Léo et sa mère. Photo Folle Allure – Yukunkun.


Déjà les autres propriétaires refusent de vendre. Les autres, ce sont la famille de Léo et ses anciens copains. Il retrouve tout ce groupe, son cousin homo (évidemment !) qui a repris la ferme du père, ses anciennes amours. Soirées de discussions un peu alcoolisées, quelques fumettes et surtout barbecues autour du feu. Léo retrouve aussi sa petite sœur en pleine pré-adolescence, malicieuse et rigolote. Sa mère, agricultrice veuve qui joue du Shakespeare dans un théâtre amateur, où elle a rencontré un nouveau chéri.

Thèmes croisés

Et puis les truites, les farios, qui font bloc contre les humains. Dans des images assez belles, naturelles et/ou trafiquées, elles forment de grands cercles dans l’eau de la Loue, et pour l’épilogue, entraineront Léo dans leur monde aquatique. Comme Ophélie du même Shakespeare, il glisse nuitamment dans la Loue, mais un bras vigoureux le sort de là.

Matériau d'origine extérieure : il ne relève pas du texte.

(* ===== verification/LogRecover.v ===== *)
(** * Recovery of the redo log

    [exec] describes a run together with every disk a power failure during it
    can leave.  [committed g d D] says that [recover_from_log], started on disk
    [d], will produce the content [D]; [exec_recover] proves that it does, and
    that a power failure at any moment of the recovery itself leaves a disk
    from which recovery still produces [D]. *)

From stdpp Require Import base gmap strings numbers list.
From S2P Require Import Prelude Prog Bio AStore Layout Log LStore.

Definition disk_wf (d : diskmap) : Prop := forall k, length (disk_get d k) = 512%nat.

Lemma disk_get_insert d k k' b :
  disk_get (<[k := b]> d) k' = if decide (k = k') then b else disk_get d k'.
Proof. unfold disk_get. rewrite lookup_insert. by case_decide. Qed.

Lemma disk_wf_insert d k b : disk_wf d -> length b = 512%nat -> disk_wf (<[k := b]> d).
Proof. intros Hd Hb k'. rewrite disk_get_insert. case_decide; auto. Qed.

(** ** Running block operations on the contract of the buffer cache *)

Section Steps.
Context {K : Type}.
Implicit Types (k : bufkey) (a : astore) (m : K).

Definition key_ok k : Prop := 0 <= k.1 < 4 /\ 0 <= k.2 < 2 ^ 28.

Lemma ide_check_ok a k :
  as_have1 a = true -> as_have2 a = true -> key_ok k -> ide_check a k.1 k.2 = None.
Proof.
  intros H1 H2 [? ?]. unfold ide_check. rewrite H1, H2, !andb_false_r.
  replace ((0 <=? k.1) && (k.1 <? 4)) with true by lia.
  replace ((0 <=? k.2) && (k.2 <? 2 ^ 28)) with true by lia. done.
Qed.

Lemma key_u32 k : key_ok k -> (u32 k.1, u32 k.2) = k.
Proof. intros [? ?]. destruct k. simpl in *. by rewrite !u32_small by lia. Qed.

Lemma run_bread_new a m dev sec :
  as_pin a !! (dev, sec) = None -> (size (as_pin a) < NBUF)%nat ->
  as_have1 a = true -> as_have2 a = true -> key_ok (dev, sec) ->
  run (bread dev sec) m a = Ok ((dev, sec), m,
    with_pin (<[(dev, sec) := mkabuf (disk_get (as_disk a) (dev, sec)) true false]> (as_pin a)) a).
Proof.
  intros Hp Hs H1 H2 Hk. cbn -[u32]. pose proof (key_u32 _ Hk) as Hu. injection Hu as -> ->.
  unfold as_bread. rewrite Hp. rewrite (proj2 (Nat.leb_gt _ _)) by done.
  pose proof (ide_check_ok a (dev, sec) H1 H2 Hk) as Hi. cbn in Hi. by rewrite Hi.
Qed.

Lemma run_bread_pinned a m dev sec d :
  as_pin a !! (dev, sec) = Some (mkabuf d false true) -> key_ok (dev, sec) ->
  run (bread dev sec) m a = Ok ((dev, sec), m,
    with_pin (<[(dev, sec) := mkabuf d true true]> (as_pin a)) a).
Proof.
  intros Hp Hk. cbn -[u32]. pose proof (key_u32 _ Hk) as Hu. injection Hu as -> ->.
  unfold as_bread. by rewrite Hp.
Qed.

Lemma arun_bdata a m k d dt :
  as_pin a !! k = Some (mkabuf d true dt) -> run (bdata k) m a = Ok (d, m, a).
Proof. intros Hp. cbn. unfold as_held. by rewrite Hp. Qed.

Lemma arun_bstore a m k d d' dt :
  as_pin a !! k = Some (mkabuf d true dt) -> length d' = 512%nat ->
  run (bstore k d') m a = Ok (tt, m, with_pin (<[k := mkabuf d' true dt]> (as_pin a)) a).
Proof. intros Hp Hl. cbn. unfold as_held, as_store. rewrite Hp. cbn. by rewrite decide_True. Qed.

Lemma arun_bmodify a m k d f dt :
  as_pin a !! k = Some (mkabuf d true dt) -> length (f d) = 512%nat ->
  run (bmodify k f) m a = Ok (tt, m, with_pin (<[k := mkabuf (f d) true dt]> (as_pin a)) a).
Proof.
  intros Hp Hl. unfold bmodify. erewrite run_bind_Ok by (by eapply arun_bdata).
  by eapply arun_bstore.
Qed.

Lemma run_bwrite a m k d dt :
  as_pin a !! k = Some (mkabuf d true dt) ->
  run (bwrite k) m a = Ok (tt, m, mkastore (<[k := d]> (as_disk a))
    (<[k := mkabuf d true false]> (as_pin a)) (as_have1 a) (as_have2 a)).
Proof. intros Hp. cbn. unfold as_held. by rewrite Hp. Qed.

Lemma run_brelse_clean a m k d :
  as_pin a !! k = Some (mkabuf d true false) -> disk_get (as_disk a) k = d ->
  run (brelse k) m a = Ok (tt, m, with_pin (delete k (as_pin a)) a).
Proof.
  intros Hp Hd. cbn. unfold as_held, as_brelse. rewrite Hp. cbn. by rewrite decide_True.
Qed.
End Steps.

(** One step of a straight-line run. *)
Ltac rstep lem := erewrite run_bind_Ok by (eapply lem; simplify_map_eq; eauto).

(** [bread; modify; bwrite; brelse] of a block nobody holds: the disk changes,
    nothing stays pinned. *)
Lemma run_rewrite {K} (m : K) a dev sec f :
  as_pin a !! (dev, sec) = None -> (size (as_pin a) < NBUF)%nat ->
  as_have1 a = true -> as_have2 a = true -> key_ok (dev, sec) ->
  length (f (disk_get (as_disk a) (dev, sec))) = 512%nat ->
  run (buf <- bread dev sec;; bmodify buf f;;; bwrite buf;;; brelse buf) m a =
    Ok (tt, m, mkastore (<[(dev, sec) := f (disk_get (as_disk a) (dev, sec))]> (as_disk a))
                 (as_pin a) (as_have1 a) (as_have2 a)).
Proof.
  intros Hp Hs H1 H2 Hk Hl.
  rstep @run_bread_new. 
  rstep @arun_bmodify. rstep @run_bwrite.
  erewrite run_brelse_clean; [|by simplify_map_eq|by cbn; rewrite disk_get_insert, decide_True].
  unfold with_pin. cbn. rewrite !insert_insert_eq, delete_insert_eq, delete_id by done. done.
Qed.

(** ** Runs and the disks they pass through

    [exec P p k b r k' b']: [p] returns [r], and a power failure at any moment
    of the run leaves a disk that satisfies [P]. *)

Definition exec {E : Type -> Type} {B K R : Type} `{!Store E B} (P : diskmap -> Prop) (p : prog E K R) (k : K) (b : B)
    (r : R) (k' : K) (b' : B) : Prop :=
  run p k b = Ok (r, k', b') /\ forall d, d ∈ disks p k b -> P d.

Section Exec.
Context {K : Type}.
Implicit Types (a : astore) (m : K) (P : diskmap -> Prop).

Lemma exec_bind {R S} P (p : prog blkE K R) (f : R -> prog blkE K S) m a r m' a' s m'' a'' :
  exec P p m a r m' a' -> exec P (f r) m' a' s m'' a'' -> exec P (pbind p f) m a s m'' a''.
Proof.
  intros [Hr Hd] [Hr' Hd']. split; [by erewrite run_bind_Ok by done|].
  intros d [?|(r1 & m1 & a1 & Hr1 & Hd1)]%disks_bind; [auto|].
  rewrite Hr in Hr1. injection Hr1 as <- <- <-. auto.
Qed.

Lemma exec_weaken {R} P Q (p : prog blkE K R) m a r m' a' :
  exec P p m a r m' a' -> (forall d, P d -> Q d) -> exec Q p m a r m' a'.
Proof. intros [? Hd] HPQ. split; auto. Qed.

Lemma exec_vis {X} P (e : blkE X) m a x m' a' :
  run (Vis e Ret) m a = Ok (x, m', a') -> P (as_disk a) -> P (as_disk a') ->
  exec P (Vis e Ret) m a x m' a'.
Proof.
  intros Hr HP HP'. split; [done|]. intros d. cbn in *.
  destruct (as_step e a) as [[x1 a1]|]; [|done]. injection Hr as -> -> ->.
  rewrite elem_of_cons, list_elem_of_singleton. by intros [->| ->].
Qed.

Lemma exec_ret {R} P (r : R) m a : P (as_disk a) -> exec P (Ret r) m a r m a.
Proof. intros ?. split; [done|]. by intros d ->%list_elem_of_singleton. Qed.

Lemma exec_get {R} P (f : K -> prog blkE K R) m a r m' a' :
  exec P (f m) m a r m' a' -> exec P (pbind get f) m a r m' a'.
Proof. done. Qed.

Lemma exec_put P m m' a : P (as_disk a) -> exec P (put m') m a tt m' a.
Proof. intros ?. split; [done|]. by intros d ->%list_elem_of_singleton. Qed.

Lemma exec_modify P (f : K -> K) m a : P (as_disk a) -> exec P (modify f) m a tt (f m) a.
Proof. intros ?. split; [done|]. by intros d ->%list_elem_of_singleton. Qed.

Lemma exec_bmodify P a m k d f dt :
  as_pin a !! k = Some (mkabuf d true dt) -> length (f d) = 512%nat -> P (as_disk a) ->
  exec P (bmodify k f) m a tt m (with_pin (<[k := mkabuf (f d) true dt]> (as_pin a)) a).
Proof.
  intros Hp Hl HP. eapply exec_bind.
  - eapply exec_vis; [by eapply arun_bdata|done|done].
  - eapply exec_vis; [by eapply arun_bstore|done|done].
Qed.

Lemma exec_brelse_last P a m k d a' :
  as_pin a !! k = Some (mkabuf d true false) -> disk_get (as_disk a) k = d -> P (as_disk a) ->
  a' = with_pin (delete k (as_pin a)) a -> exec P (brelse k) m a tt m a'.
Proof. intros Hp Hd HP ->. by eapply exec_vis; [by eapply run_brelse_clean|..]. Qed.
End Exec.

(** One step of a run: the block operation specified by [lem]. *)
Ltac estep lem :=
  eapply exec_bind; [eapply exec_vis; [eapply lem; simplify_map_eq; eauto|simpl; eauto|simpl; eauto]|].

(** ** The header *)

Section Header.
Context (n : Z) (secs : list Z) (d : block).
Context (Hn : 0 <= n <= LOGSIZE) (Hlen : n <= Z.of_nat (length secs)) (Hd : length d = 512%nat).

Lemma length_head_words :
  length (le_enc 4 n ++ enc_u32s (take (Z.to_nat n) secs)) = (4 + 4 * Z.to_nat n)%nat.
Proof. rewrite length_app, length_le_enc, length_enc_u32s, length_take. lia. Qed.

Lemma length_put_head : length (put_head n secs d) = 512%nat.
Proof. unfold put_head, LOGSIZE in *. rewrite length_splice; rewrite ?length_head_words; lia. Qed.

Lemma head_n_put : head_n (put_head n secs d) = n.
Proof.
  unfold head_n, put_head, get_u32, splice. rewrite take_0, app_nil_l.
  rewrite <- !app_assoc, slice_app_take by apply length_le_enc.
  rewrite le_dec_enc. change (n mod 256 ^ Z.of_nat 4) with (u32 n).
  rewrite s32_u32, s32_small; [done|]. unfold LOGSIZE in *. lia.
Qed.

Lemma dec_u32s_app vs l : Forall uint_range vs -> dec_u32s (length vs) (enc_u32s vs ++ l) = vs.
Proof.
  induction 1 as [|v vs Hv _ IH]; [done|].
  change (enc_u32s (v :: vs)) with (le_enc 4 v ++ enc_u32s vs).
  cbn [length dec_u32s]. rewrite <- app_assoc.
  rewrite take_app_le, take_ge by (by rewrite length_le_enc).
  rewrite drop_app_ge by (by rewrite length_le_enc).
  rewrite length_le_enc, Nat.sub_diag, drop_0, IH, le_dec_enc. f_equal.
  by apply Z.mod_small.
Qed.

Lemma head_sectors_put :
  Forall uint_range secs -> head_sectors n (put_head n secs d) = take (Z.to_nat n) secs.
Proof.
  intros Hr. unfold head_sectors, put_head, splice. rewrite take_0, app_nil_l.
  rewrite <- app_assoc, drop_app_ge by (by rewrite length_le_enc).
  rewrite length_le_enc, Nat.sub_diag, drop_0.
  assert (length (take (Z.to_nat n) secs) = Z.to_nat n) as Hl by (rewrite length_take; lia).
  rewrite <- Hl at 1. apply dec_u32s_app. by apply Forall_take.
Qed.
End Header.

(** ** Installing a transaction *)

Section Install.
Context (g : geom) (Hg : geom_ok g).
Local Abbreviation dev := (g_dev g).

Definition logkey (i : Z) : bufkey := (dev, g_start g + i + 1).

Fixpoint replay (i : Z) (secs : list Z) (d : diskmap) : diskmap :=
  match secs with
  | [] => d
  | s :: secs => replay (i + 1) secs (<[(dev, s) := disk_get d (logkey i)]> d)
  end.

Fixpoint unpin (secs : list Z) (p : gmap bufkey abuf) : gmap bufkey abuf :=
  match secs with
  | [] => p
  | s :: secs => unpin secs (delete (dev, s) p)
  end.

Definition home_ok (s : Z) : Prop := key_ok (dev, s) /\ in_log g (dev, s) = false.

Definition fits (i : Z) : Prop := 0 <= i < g_size g - 1.

Lemma logkey_in_log i : fits i -> in_log g (logkey i) = true.
Proof. unfold fits, in_log, logkey. simpl. lia. Qed.

Lemma logkey_ok i : fits i -> key_ok (logkey i).
Proof. destruct Hg as (?&?&?&?). unfold fits, key_ok, logkey. simpl. lia. Qed.

Lemma logkey_home i s : fits i -> home_ok s -> logkey i <> (dev, s).
Proof. intros Hi [_ Hs] Heq. rewrite <- Heq, logkey_in_log in Hs; done. Qed.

La confrontation avec les truites. Photo Folle Allure – Yukunkun.


Tous ces thèmes qui se croisent paraissent artificiels. Certains sont vraiment anecdotiques (la petite sœur qui joue à être embêtée par un pédophile). Rien n’est réellement approfondi. Le thème écolo n’ira pas loin non plus. Une remarque en fin de film annonce une prochaine ZAD. Il fallait que le mot soit dit. Le film reste à la surface de la Loue comme des problèmes soulevés. Lucie Prost s’amuse à compliquer les personnages sans donner de clés, mais surtout sans raison apparente. Léo est dans une phase d’échec sexuel, les truites n’attaquent jamais vraiment, madame la maire fait du rentre-dedans, on se demande pourquoi. Mais c’est plutôt amusant. L’évocation rapide du suicide du père paysan est en revanche vraiment en trop.

Une équipe formidable

Et pourtant tout tient sur l’écran, parce que l’équipe est formidable. Finnegan Oldfield en Léo crève l’écran. Son naturel et sa tenue à l’image font merveille. Megan Northam en Camille, l’amour de jeunesse qui deviendra sans doute amour à venir, retient son jeu dans une présence très efficace. Florence Loiret Caille, magnifique mère de Léo, aurait pu faire partie du groupe d’anciens amis. Qu’elle saute de génération – ce qui passe plutôt mal à l’écran – prouve aussi la jeunesse de l’équipe.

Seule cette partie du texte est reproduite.